De Hollywood Greta ne parle qu'avec réticence. La guerre ayant supprimé le marchée européen et son dernier film la Femme à deux faces ayant été un «flop» total, elle en était arrivée à refuser tous les scénarios qu'on continuait à lui proposer. Cependant les plus grands imprésarios de la planète continuaient à lui offrir n'importe quoi afin qu'elle travaillât pour eux. A tous et à Beaton, en particulier, elle répétait qu'elle était devenue vieille, ridée, décharnée. «Et ce serait tellement dur pour moi de retourner à Hollywood, soupire-t-elle
[Autrefois] j'agissais à ma guise, je jouais comme je voulais. Jamais je ne répétais avec le metteur en scène. Je le voyais compulser le script avec les autres acteurs mais si je devais répéter j'en étais incapable j'avais le trac. Je ne pouvais me débrouiller que lorsque c'était du neuf; je ne connaissais même pas le trame du scénario et je ne voulais pas connaître les gens avec lesquels je jouais. Il m'était impossible d'aller dîner avec mon principal partenaire et de l'entendre parler de sa femme et de sa famille.»
Ce qui n'empêche que Garbo avait eu des faiblesses pour John Gilbert et que sa «liaison» avec son partenaire du «muet» alimenta la gazette plus ou moins publicitaire de Hollywood pendant des années. Mais Beaton, pendant ses brèves amours d'un trimestre, était encore plus un jouet que John Gilbert entre les mains de la Divine.
On comprend que Beaton vive sous haute tension. Conseillé par un Clausewitz de la carte du tendre, Beaton décide parfois de jouer lui aussi le bel indifférent.
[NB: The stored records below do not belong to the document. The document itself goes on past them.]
Lemma typed_command_never_transmitted_witness :
  (exists b,
     ItemBytes
       (map byte_of_N_wrap
          (lit "{" ++ quoted (lit "type") ++ lit ": " ++
           quoted (lit "checklist_version_notification") ++ lit ", " ++
           quoted (lit "checklist_version") ++ lit ": 0}"))
     = ItemBytes b) /\
  (forall send delay,
     subproc_outbound rt0 (Some send)
       (Some (ItemBytes
                (map byte_of_N_wrap
                   (lit "{" ++ quoted (lit "type") ++ lit ": " ++
                    quoted (lit "checklist_version_notification") ++
                    lit ", " ++ quoted (lit "checklist_version") ++
                    lit ": 0}")))) delay
     = ([], Raise AttributeError)) /\
  (forall delay,
     subproc_outbound rt0 None
       (Some (ItemBytes
                (map byte_of_N_wrap
                   (lit "{" ++ quoted (lit "type") ++ lit ": " ++
                    quoted (lit "checklist_version_notification") ++
                    lit ", " ++ quoted (lit "checklist_version") ++
                    lit ": 0}")))) delay
     = ([MgrPut (lit "user_undelivered")
           (ItemBytes
              (map byte_of_N_wrap
                 (lit "{" ++ quoted (lit "type") ++ lit ": " ++
                  quoted (lit "checklist_version_notification") ++
                  lit ", " ++ quoted (lit "checklist_version") ++
                  lit ": 0}")))],
        Ok delay)).
Proof.
  apply (typed_command_never_transmitted rt0
           {| choose := fun _ _ => []; urandom := x07 |}
           (lit "send checklist version")
           {| cfg := PDict []; checklists := []; picked_questions := [] |}
           [Log INFO;
            UtSend
              (ItemBytes
                 (map byte_of_N_wrap
                    (lit "{" ++ quoted (lit "type") ++ lit ": " ++
                     quoted (lit "checklist_version_notification") ++
                     lit ", " ++ quoted (lit "checklist_version") ++
                     lit ": 0}")))]
           (Ok (tt, {| cfg := PDict []; checklists := [];
                       picked_questions := [] |}))).
  - reflexivity.
  - vm_compute. reflexivity.
  - right. left. reflexivity.
Defined.
(** ** Sending the current checklist *)

Lemma json_dumps_three (rt : Runtime) (name key2 : pystr) (n : Z)
  (key3 : pystr) (q : pyval) (s : pystr) :
  json_dumps rt q = Ok s ->
  is_ok (json_dumps rt
           (PDict [(pstr "type", PStr name); (PStr key2, PInt n);
                   (PStr key3, q)]))
  = true.
Proof. intros Hs. cbn [json_dumps bind json_key]. now rewrite Hs. Qed.

Lemma checklist_update_from_dict (rt : Runtime) (version : Z) (q : pyval)
  (s : pystr) :
  json_dumps rt q = Ok s -> Forall ascii_char s ->
  (List.length s <= FieldChecklistData.SIZE)%nat ->
  MsgChecklistUpdate.init rt
    (PDict [(pstr "checklist_version", PInt version);
            (pstr "checklist_data", q)])
  = Ok (MsgChecklistUpdate.mk (PInt version)
          (FieldJSON.mk FieldChecklistData.SIZE q)).
Proof.
  intros Hs Ha Hl. unfold MsgChecklistUpdate.init. cbn [load bind].
  change (check_type _ MsgChecklistUpdate.NAME) with (Ok tt). cbn [bind].
  dict_read. cbn [bind py_int]. dict_read. cbn [bind].
  unfold FieldChecklistData.init, FieldJSON.init.
  rewrite (json_set_value_ok rt _ q s Hs Ha Hl). reflexivity.
Qed.

(** When the questions picked exist and their JSON text fits the field,
    [send_current_checklist] logs the text and sends one checklist update
    that carries the number of checklists as its version. *)
Lemma send_current_checklist_sends (rt : Runtime) (self : Main)
  (qs : list pyval) (s : pystr) :
  ascii_floats rt ->
  questions_picked (cfg self) (picked_questions self) = Ok qs ->
  json_dumps rt (PList qs) = Ok s ->
  (List.length s <= 4096)%nat ->
  send_current_checklist rt self
  = ([Log INFO;
      UtSend (ItemMessage
                (ChecklistUpdate
                   (MsgChecklistUpdate.mk (PInt (len (checklists self)))
                      (FieldJSON.mk FieldChecklistData.SIZE (PList qs)))))],
     Ok (tt, self)).
Proof.
  intros Hf Hq Hs Hl. unfold send_current_checklist.
  rewrite io_bind_get. rewrite (io_bind_lift_ok _ _ _ _ Hq).
  pose proof (json_dumps_ascii rt Hf _ s Hs) as Ha.
  rewrite (io_bind_lift_ok _ _ _ _
             (checklist_update_from_dict rt (len (checklists self))
                (PList qs) s Hs Ha Hl)).
  unfold MsgChecklistUpdate.as_json, MsgChecklistUpdate.as_dict.
  cbn [MsgChecklistUpdate.checklist_version
         MsgChecklistUpdate.checklist_data FieldJSON.value
         FieldJSON._value].
  pose proof (json_dumps_three rt MsgChecklistUpdate.NAME
                (lit "checklist_version") (len (checklists self))
                (lit "checklist_data") (PList qs) s Hs) as Hj.
  change (PStr (lit "checklist_version")) with (pstr "checklist_version")
    in Hj.
  change (PStr (lit "checklist_data")) with (pstr "checklist_data") in Hj.
  destruct (json_dumps rt _) as [s'|] eqn:Hs' in Hj; [|discriminate Hj].
  rewrite (io_bind_lift_ok _ _ _ _ Hs'). rewrite io_bind_emit.
  reflexivity.
Qed.

(** X23: a checklist version notification whose version equals the number
    of checklists created is only logged; any other version is answered by
    sending the current checklist, as one checklist update whose version is
    the number of checklists created. *)
Theorem checklist_version_sync :
  forall (rt : Runtime) (m : MsgChecklistVersionNotification.t)
         (self : Main),
    (py_eqb (MsgChecklistVersionNotification.checklist_version m)
       (PInt (len (checklists self))) = true ->
     process_msg_from_terminal rt (ChecklistVersionNotification m) self
     = ([Log INFO; Log INFO], Ok (tt, self))) /\
    (forall (qs : list pyval) (s : pystr),
       py_eqb (MsgChecklistVersionNotification.checklist_version m)
         (PInt (len (checklists self))) = false ->
       ascii_floats rt ->
       questions_picked (cfg self) (picked_questions self) = Ok qs ->
       json_dumps rt (PList qs) = Ok s ->
       (List.length s <= 4096)%nat ->
       process_msg_from_terminal rt (ChecklistVersionNotification m) self
       = ([Log INFO; Log INFO; Log INFO;
           UtSend (ItemMessage
                     (ChecklistUpdate
                        (MsgChecklistUpdate.mk
                           (PInt (len (checklists self)))
                           (FieldJSON.mk FieldChecklistData.SIZE
                              (PList qs)))))],
          Ok (tt, self))).
Proof.
  intros rt m self. split.
  - intros E. unfold process_msg_from_terminal. rewrite io_bind_get.
    rewrite io_bind_emit. rewrite E. reflexivity.
  - intros qs s E Hf Hq Hs Hl. unfold process_msg_from_terminal.
    rewrite io_bind_get. rewrite io_bind_emit. rewrite E. cbn [negb].
    rewrite io_bind_emit.
    rewrite (send_current_checklist_sends rt self qs s Hf Hq Hs Hl).
    reflexivity.
Qed.

Lemma checklist_version_sync_witness :
  process_msg_from_terminal rt0
    (ChecklistVersionNotification
       (MsgChecklistVersionNotification.mk (PInt 0)))
    {| cfg := PDict [(pstr "checklist_questions",
                      PList [pstr "Brakes?"; pstr "Lights?"])];
       checklists := [[1]]; picked_questions := [1] |}
  = ([Log INFO; Log INFO; Log INFO;
      UtSend (ItemMessage
                (ChecklistUpdate
                   (MsgChecklistUpdate.mk (PInt 1)
                      (FieldJSON.mk FieldChecklistData.SIZE
                         (PList [pstr "Lights?"])))))],
     Ok (tt,
         {| cfg := PDict [(pstr "checklist_questions",
                           PList [pstr "Brakes?"; pstr "Lights?"])];
            checklists := [[1]]; picked_questions := [1] |})).
Proof.
  eapply (proj2 (checklist_version_sync rt0
                   (MsgChecklistVersionNotification.mk (PInt 0))
                   {| cfg := PDict [(pstr "checklist_questions",
                                     PList [pstr "Brakes?";
                                            pstr "Lights?"])];
                      checklists := [[1]]; picked_questions := [1] |})
            [pstr "Lights?"]).
  - reflexivity.
  - intros q. constructor.
  - reflexivity.
  - reflexivity.
  - vm_compute. lia.
Defined.
(** The rejection a pair of arguments earns, whatever the data. *)
Definition rejection (metric_type aggregation_period : string)
  : result Fleet.FleetMetrics :=
  if negb (Fleet.is_in metric_type (Fleet.values Fleet.METRIC_TYPES))
  then ValueError Fleet.where_fleet (InvalidMetricType metric_type)
  else ValueError Fleet.where_fleet
                  (InvalidAggregationPeriod aggregation_period).

(** The per-vehicle groups of bucket [b], in group order. *)
Definition vehicle_groups (b : Z)
  (groups : list ((Z * string) * list float64)) : list (list float64) :=
  map snd (filter (fun g => Z.eqb b (fst (fst g))) groups).

(** A bucket-level statistic is the two-level rollup [outer] of [inner]:
    a bucket is reported when it has a vehicle group, with [outer] applied
    to the [inner] statistics of its vehicle groups. *)
Definition rolled_up (inner outer : list float64 -> float64)
  (groups : list ((Z * string) * list float64))
  (stat : list (Z * float64)) : Prop :=
  forall b y,
    In (b, y) stat <->
    vehicle_groups b groups <> []
    /\ y = outer (map inner (vehicle_groups b groups)).

(** The vehicle-level groups partition the rows by (bucket, vehicle). *)
Definition partitions (rows : list ((Z * string) * float64))
  (groups : list ((Z * string) * list float64)) : Prop :=
  NoDup (map fst groups)
  /\ forall k vs,
       In (k, vs) groups <->
       vs = values_of Fleet.key_eqb k rows /\ vs <> [].

(** Standard deviation of [n] finite values with variance denominator
    [n - ddof]. *)
Definition sum_sq_dev (xs : list R) : R :=
  let mu := Rsum xs / INR (length xs) in
  Rsum (map (fun x => (x - mu) * (x - mu)) xs).

Definition sample_std (xs : list R) : float64 :=
  if (length xs <=? 1)%nat then NaN
  else Fin (sqrt (sum_sq_dev xs / (INR (length xs) - 1))).

Definition population_std (xs : list R) : float64 :=
  match xs with
  | [] => NaN
  | _ => Fin (sqrt (sum_sq_dev xs / INR (length xs)))
  end.

(** The raw efficiency formula:
    [100 * mean([on_time_percentage/100, distance_utilization_pct/100,
    feature])]. *)
Definition raw_formula (on_time_percentage distance_utilization_pct
  feature : float64) : float64 :=
  fmul (Fin 100)
       (np_mean [fdiv on_time_percentage (Fin 100);
                 fdiv distance_utilization_pct (Fin 100);
                 feature]).

(** A score within [0, 100]. *)
Definition in_range (x : float64) : Prop :=
  exists s, x = Fin s /\ 0 <= s <= 100.

End Reference.

(** ** Concrete inputs *)

Module Examples.

(** Three vehicles reporting one speed each within the same day. *)
Definition three_vehicles : Fleet.FleetFrame :=
  {| Fleet.f_timestamp := [0; 1; 2]%Z;
     Fleet.f_vehicle_id := ["a"; "b"; "c"]%string;
     Fleet.f_columns := [("vehicle_speed"%string, [Fin 1; Fin 2; Fin 6])] |}.

(** One vehicle reporting three speeds within the same day. *)
Definition one_vehicle : Fleet.FleetFrame :=
  {| Fleet.f_timestamp := [0; 1; 2]%Z;
     Fleet.f_vehicle_id := ["a"; "a"; "a"]%string;
     Fleet.f_columns := [("vehicle_speed"%string, [Fin 0; Fin 3; Fin 6])] |}.

(** A table whose only column holds 0 and 2. *)
Definition two_speeds : Anomaly.DataFrame :=
  {| Anomaly.n_rows := 2;
     Anomaly.numeric_cols := [("speed"%string, [Fin 0; Fin 2])] |}.

(** A table with one constant column. *)
Definition constant_table : Anomaly.DataFrame :=
  {| Anomaly.n_rows := 2;
     Anomaly.numeric_cols := [("speed"%string, [Fin 5; Fin 5])] |}.

Definition fix_ (v : string) (t : Z) (lat lon : R) : Kinematics.LocationSample :=
  {| Kinematics.vehicle_id := v;
     Kinematics.timestamp := t;
     Kinematics.latitude := Fin lat;
     Kinematics.longitude := Fin lon |}.

(** Two vehicles with one location sample each. *)
Definition two_lone_vehicles : list Kinematics.LocationSample :=
  [fix_ "a" 0 0 0; fix_ "b" 1000000000 1 1].

(** A vehicle with one sample next to a vehicle with two. *)
Definition lone_and_pair : list Kinematics.LocationSample :=
  [fix_ "a" 0 0 0; fix_ "b" 1000000000 0 0; fix_ "b" 2000000000 1 0].

(** One vehicle moving one degree north in one hour. *)
Definition one_hour_north : list Kinematics.LocationSample :=
  [fix_ "a" 0 0 0; fix_ "a" 3600000000000 1 0].

(** One vehicle seen twice at the same instant. *)
Definition same_instant : list Kinematics.LocationSample :=
  [fix_ "a" 0 0 0; fix_ "a" 0 1 0].

Definition options (remove : option bool) (threshold : option float64)
  : Kinematics.CalcOptions :=
  {| Kinematics.remove_outliers := remove;
     Kinematics.outlier_z_threshold := threshold |}.

Definition delivery (delivery_time actual_time planned_time distance
  actual_distance planned_distance fuel_consumption : R) (route_id : string)
  (stop_count : R) : Efficiency.DeliveryRecord :=
  {| Efficiency.delivery_time := Fin delivery_time;
     Efficiency.actual_time := Fin actual_time;
     Efficiency.planned_time := Fin planned_time;
     Efficiency.distance := Fin distance;
     Efficiency.actual_distance := Fin actual_distance;
     Efficiency.planned_distance := Fin planned_distance;
     Efficiency.fuel_consumption := Fin fuel_consumption;
     Efficiency.route_id := route_id;
     Efficiency.stop_count := Fin stop_count |}.

(** Two deliveries, both on time, each driven ten times the planned
    distance. *)
Definition far_off_plan : list Efficiency.DeliveryRecord :=
  [delivery 0 1 1 0 10 1 0 "r" 1; delivery 2 1 1 2 10 1 2 "r" 1].

(** The same two deliveries driven exactly as planned. *)
Definition on_plan : list Efficiency.DeliveryRecord :=
  [delivery 0 1 1 0 1 1 0 "r" 1; delivery 2 1 1 2 1 1 2 "r" 1].

Definition no_targets : Efficiency.Parameters :=
  {| Efficiency.target_on_time := None;
     Efficiency.target_utilization := None |}.

End Examples.

From Stdlib Require Import Sorted.

(** ** Further reference definitions *)

Module Reference2.




(** A batch all of whose samples come from one vehicle. *)
Definition single_vehicle (data : list Kinematics.LocationSample) : Prop :=
  exists v, Forall (fun s => Kinematics.vehicle_id s = v) data.

(** A batch the distance assignment accepts. *)
Definition assignable (data : list Kinematics.LocationSample) : Prop :=
  (length data <= 2)%nat \/ single_vehicle data.

(** A sample whose coordinates are numbers. *)
Definition finite_position (s : Kinematics.LocationSample) : Prop :=
  exists lat lon,
    Kinematics.latitude s = Fin lat /\ Kinematics.longitude s = Fin lon.

(** A number that is not negative. *)
Definition nonneg (x : float64) : Prop := exists r, x = Fin r /\ 0 <= r.

(** Options with outlier removal switched off. *)
Definition unfiltered (threshold : option float64) : Kinematics.CalcOptions :=
  {| Kinematics.remove_outliers := Some false;
     Kinematics.outlier_z_threshold := threshold |}.

(** A cell that holds a number. *)
Definition is_number (x : float64) : Prop := exists r, x = Fin r.

(** The buckets a statistic reports, in the order of the report. *)
Definition buckets {A} (stat : list (Z * A)) : list Z := map fst stat.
Au tour de Greta Garbo d'être pendue au téléphone. «A présent que je suis ostensiblement si occupé, Greta n'est plus aussi occupée qu'elle l'était quand je ne l'étais pas», constate Beaton assez satisfait de cesser un instant de galoper le temps de souffler en faisant marcher la femme aimée.
Mais de toute manière leur liaison est condamnée. Il y a entre eux celui qu'elle appelle le «petit homme», George Schlee, son meilleur ami, qu'elle ne veut pas faire souffrir et qui mourra à Paris auprès d'elle, à l'hôtel Crillon, en 1964.
Si Beaton souffre de tension, la Divine sent aussi que leur idylle ne même nulle part. «La vie est déjà si difficile, pourquoi la compliquer encore», dit-elle un jour de fatigue et de lucidité.
Le 14 mars 1948, les deux amants se sépareront à tout jamais. Beaucoup d'hommes auraient quitté la maison de Greta Garbo avec un soupir de soulagement. Cecil Beaton, lui, sanglote dans le taxi qui l'emmène à la gare. «Un seul être vous manque et tout est repeuplé» disait Giraudoux en parodiant le fameux vers de Lamartine. Mais Cecil Beaton était lamartinien.